The results of the latest FE Trustnet poll support Gleeson’s assertion; fewer than half of the 577 respondents hold a US fund in their portfolio.
According to FE data, there are 114 funds across the IMA North America and North American Smaller Companies sectors, with combined assets under management (AUM) of £29bn.
By contrast, there are 445 funds across the IMA UK All Companies, UK Equity Income and UK Smaller Companies sectors, with combined AUM of £166bn.
With 168 funds and £46bn AUM, the European market is also better represented in the IMA universe.
Performance of sectors over 5-yrs

Source: FE Analytics
According to FE Analytics, the IMA North America and North American Smaller Companies sectors have significantly outperformed their UK and European rivals over a five-year period, with less volatility. They also come out on top over three years.
Gleeson is a particularly big fan of the AXA Framlington American Growth and F&C US Smaller Companies funds.
Joanna Shatney, head of US large cap equities at Schroders, says she is very optimistic about the outlook for the US market at present.

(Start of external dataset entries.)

(** What the lines from a line end on do. *)
Definition feed_line (ws : list (list Z)) (l : Z) (ls : list (Z * list (list Z))) (sargs : list (option (list Z))) (b : B)
    : res B :=
  match ws with
  | [] => feed h ls sargs b
  | _ => b ← h l (length (take maxargs ws)) (fill ws sargs) b; feed h ls (fill ws sargs) b
  end.

Definition refined_below (n : nat) (tl : list Z) : Prop := ∀ fuel cs st args a ws sargs b,
  (length cs < n)%nat → (2 * length cs + 1 < fuel)%nat →
  at_text st cs tl → nexttoken st = 0 → loop_inv st args a ws sargs b →
  loop_rel (parse_loop fuel st (length (take maxargs ws)) args a) (feed h (lex_lines n cs (line st) ws) sargs b).

Lemma loop_line_end n tl fuel rest st args a ws sargs b :
  refined_below n tl → (length rest < n)%nat → (2 * length rest + 1 < fuel)%nat →
  at_text st rest tl → nexttoken st = 0 → loop_inv st args a ws sargs b →
  loop_rel
    (if (0 <? length (take maxargs ws))%nat then
       a ← on_line (line (bump st)) (mem (bump st)) (length (take maxargs ws)) args a;
       parse_loop fuel (bump st) 0 args a
     else parse_loop fuel (bump st) (length (take maxargs ws)) args a)
    (feed_line ws (line st + line_step) (lex_lines n rest (line st + line_step) []) sargs b).
Proof.
  intros IH Hn Hf Hat H0 Hi.
  apply (loop_newline _ _ _ _ _ _ _ (λ sargs b, feed h (lex_lines n rest (line st + line_step) []) sargs b) Hi).
  intros a' b' sargs' Hi'. destruct (bump_mem st) as (Hm & Hq & Hx & <-).
  pose proof (IH fuel rest (bump st) args a' [] sargs' b' Hn Hf) as IH'. rewrite take_nil in IH'.
  apply IH'; [|congruence|done]. destruct Hat as [? (pre & ? & ?)]. split; [done|]. exists pre. by rewrite Hm, Hq.
Qed.

(** The loop refines the lines of the reference, and ends. *)
Lemma parse_loop_refines n tl : refined_below n tl.
Proof.
  induction n as [|n IH]; intros [|fuel] cs st args a ws sargs b Hn Hf Ht H0 Hi; try lia.
  cbn [parse_loop lex_lines]. destruct (next_token_ok st cs tl Ht H0) as (st1 & He & Hpost).
  pose proof (loop_inv_extends _ _ _ _ _ _ _ Hi He) as Hi1. pose proof (lex_progress cs (proj1 Ht)) as Hp.
  destruct (lex cs) as [|rest|w rest next k].
  - rewrite Hpost. cbn [mbind res_bind]. change (T_EOF =? T_EOF) with true. exact (li_rel _ _ _ _ _ _ Hi1).
  - destruct Hpost as (-> & Ht1 & Hl1 & Hat1). cbn [mbind res_bind]. change (T_NEWLINE =? T_EOF) with false.
    change (T_NEWLINE =? T_NEWLINE) with true. cbv beta iota zeta.
    replace (feed _ _ _ _) with (feed_line ws (line st1 + line_step) (lex_lines n rest (line st1 + line_step) []) sargs b)
      by (rewrite Hl1; by destruct ws).
    apply loop_line_end with tl; [done|lia|lia|done..].
  - destruct Hpost as (-> & Ht1 & Hl1 & Hat1 & Hend & Hw). cbn [mbind res_bind]. change (T_TEXT =? T_EOF) with false.
    change (T_TEXT =? T_NEWLINE) with false. cbv beta iota zeta. apply (loop_word _ _ _ _ _ _ _ _ Hi1 Hend).
    rewrite Hw. intros args' Hi2. destruct Hp as [Hlen [->| ->]].
    + rewrite <- Hl1. change (0 =? T_NEWLINE) with false. apply IH; [lia|lia|done|done|done].
    + destruct fuel as [|fuel]; [lia|]. cbn [parse_loop]. unfold next_token. rewrite Ht1.
      change (T_NEWLINE =? 0) with false. change (T_NEWLINE =? T_NEWLINE) with true. cbn [negb mbind res_bind].
      change (T_NEWLINE =? T_EOF) with false. change (T_NEWLINE =? T_NEWLINE) with true. cbv beta iota zeta.
      set (st2 := mkPS _ _ _ _ 0). rewrite <- Hl1. change (line st1) with (line st2).
      replace (feed _ _ _ _) with (feed_line (ws ++ [w]) (line st2 + line_step) (lex_lines n rest (line st2 + line_step) []) sargs b)
        by (by destruct ws).
      apply loop_line_end with tl; [done|lia|lia|done|done|]. eapply loop_inv_extends; [exact Hi2|]. by apply extends_grow.
Qed.
End Loop.

(** * Reading a file *)

Definition INIT_PARSER_MAXARGS : nat := 64.

(** The buffer that read_file returns: the contents, a newline and NUL. *)
Definition file_buffer (data : list Z) : buffer := data ++ [LF; 0].
(** The state parse_config starts with. *)
Definition parse_start (m : buffer) (l : Z) : parse_state := mkPS m 0 0 l 0.
Definition parse_fuel (m : buffer) : nat := 2 * length m + 2.

Lemma c_string_no_nul b : no_nul (c_string b).
Proof. induction b as [|c b IH]; cbn; [constructor|]. destruct (Z.eqb_spec c 0); by constructor. Qed.

Lemma c_string_split b : 0 ∈ b → ∃ tl, b = c_string b ++ 0 :: tl.
Proof.
  induction b as [|c b IH]; intros Hin; [by apply not_elem_of_nil in Hin|]. cbn.
  destruct (Z.eqb_spec c 0) as [->|Hc]; [by exists b|]. apply elem_of_cons in Hin as [Hin|Hin]; [done|].
  destruct (IH Hin) as [tl E]. exists tl. cbn. by f_equal.
Qed.

(** The text of a file: up to its first NUL. *)
Definition file_text (data : list Z) : list Z := c_string (file_buffer data).

Lemma parse_start_at data l :
  ∃ tl, at_text (parse_start (file_buffer data) l) (file_text data) tl ∧
        (length (file_text data) < length (file_buffer data))%nat.
Proof.
  destruct (c_string_split (file_buffer data)) as [tl E]; [unfold file_buffer; apply elem_of_app; right; right; left|]. exists tl. split.
  - split; [apply c_string_no_nul|]. exists []. split; [|done]. unfold holds. cbn. exact E.
  - rewrite E at 1. rewrite length_app. cbn. unfold file_text. lia.
Qed.

Section Refine.
Context {A B : Type} (maxargs : nat) (counts : bool).
Context (on_line : Z → buffer → nat → list (option nat) → A → res A).
Context (h : Z → nat → list (option (list Z)) → B → res B) (R : buffer → nat → A → B → Prop).
Hypothesis R_extends : ∀ m q m' q' a b, R m q a b → extends m q m' q' → R m' q' a b.
Hypothesis R_line : ∀ l m q n args a b, R m q a b → args_ended m q args →
  res_rel (R m q) (on_line l m n args a) (h l n (strs m args) b).

(** Parsing a file refines the lines of its text. *)
Lemma parse_file_refines data l a b :
  (1 ≤ maxargs)%nat → R (file_buffer data) 0 a b →
  res_rel (λ '(st, a) b, R (mem st) (ptr st) a b)
    (parse_loop maxargs counts on_line (parse_fuel (file_buffer data)) (parse_start (file_buffer data) l) 0
      (replicate maxargs None) a)
    (feed maxargs h (lines_of counts (file_text data) l) (replicate maxargs None) b).
Proof.
  intros Hmax HR. destruct (parse_start_at data l) as (tl & Hat & Hlen).
  pose proof (parse_loop_refines maxargs counts on_line h R R_extends R_line Hmax (S (length (file_text data))) tl
    (parse_fuel (file_buffer data)) (file_text data) (parse_start (file_buffer data) l) (replicate maxargs None) a []
    (replicate maxargs None) b) as H.
  rewrite take_nil in H. apply H; [lia|unfold parse_fuel; lia|done|done|].
  split; [by rewrite length_replicate|..|done].
  - apply Forall_replicate. by intros ? [=].
  - unfold strs, fill. rewrite take_nil. cbn. by rewrite fmap_replicate.
Qed.
End Refine.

"I’ve never experienced value like this – it is hugely compelling," she said. "Price-to-earnings [of the S&P 500] are still at the low end of the scale. At this range, I think we can expect a 15 to 20 per cent return over one, three and five years."
Shatney acknowledges that the market is more expensive than others, but says it is not on a premium relative to its risk/return profile.
She points to the US market’s stronger fundamentals relative to the UK, Europe and Japan – particularly with regard to deleveraging.
Shatney says the sustainable deleveraging of the banks and corporates puts the US in a strong position, although she accepts there are still question marks over the debt levels of the US consumer and government.
The manager adds that the US’s attractive demographics and business innovation will be strong drivers for long-term performance.
Shatney heads up the Schroder ISF US All Cap and US Alpha Plus funds. She has returned 33.58 per cent over the last five years, beating her peer group composite by around 9 percentage points.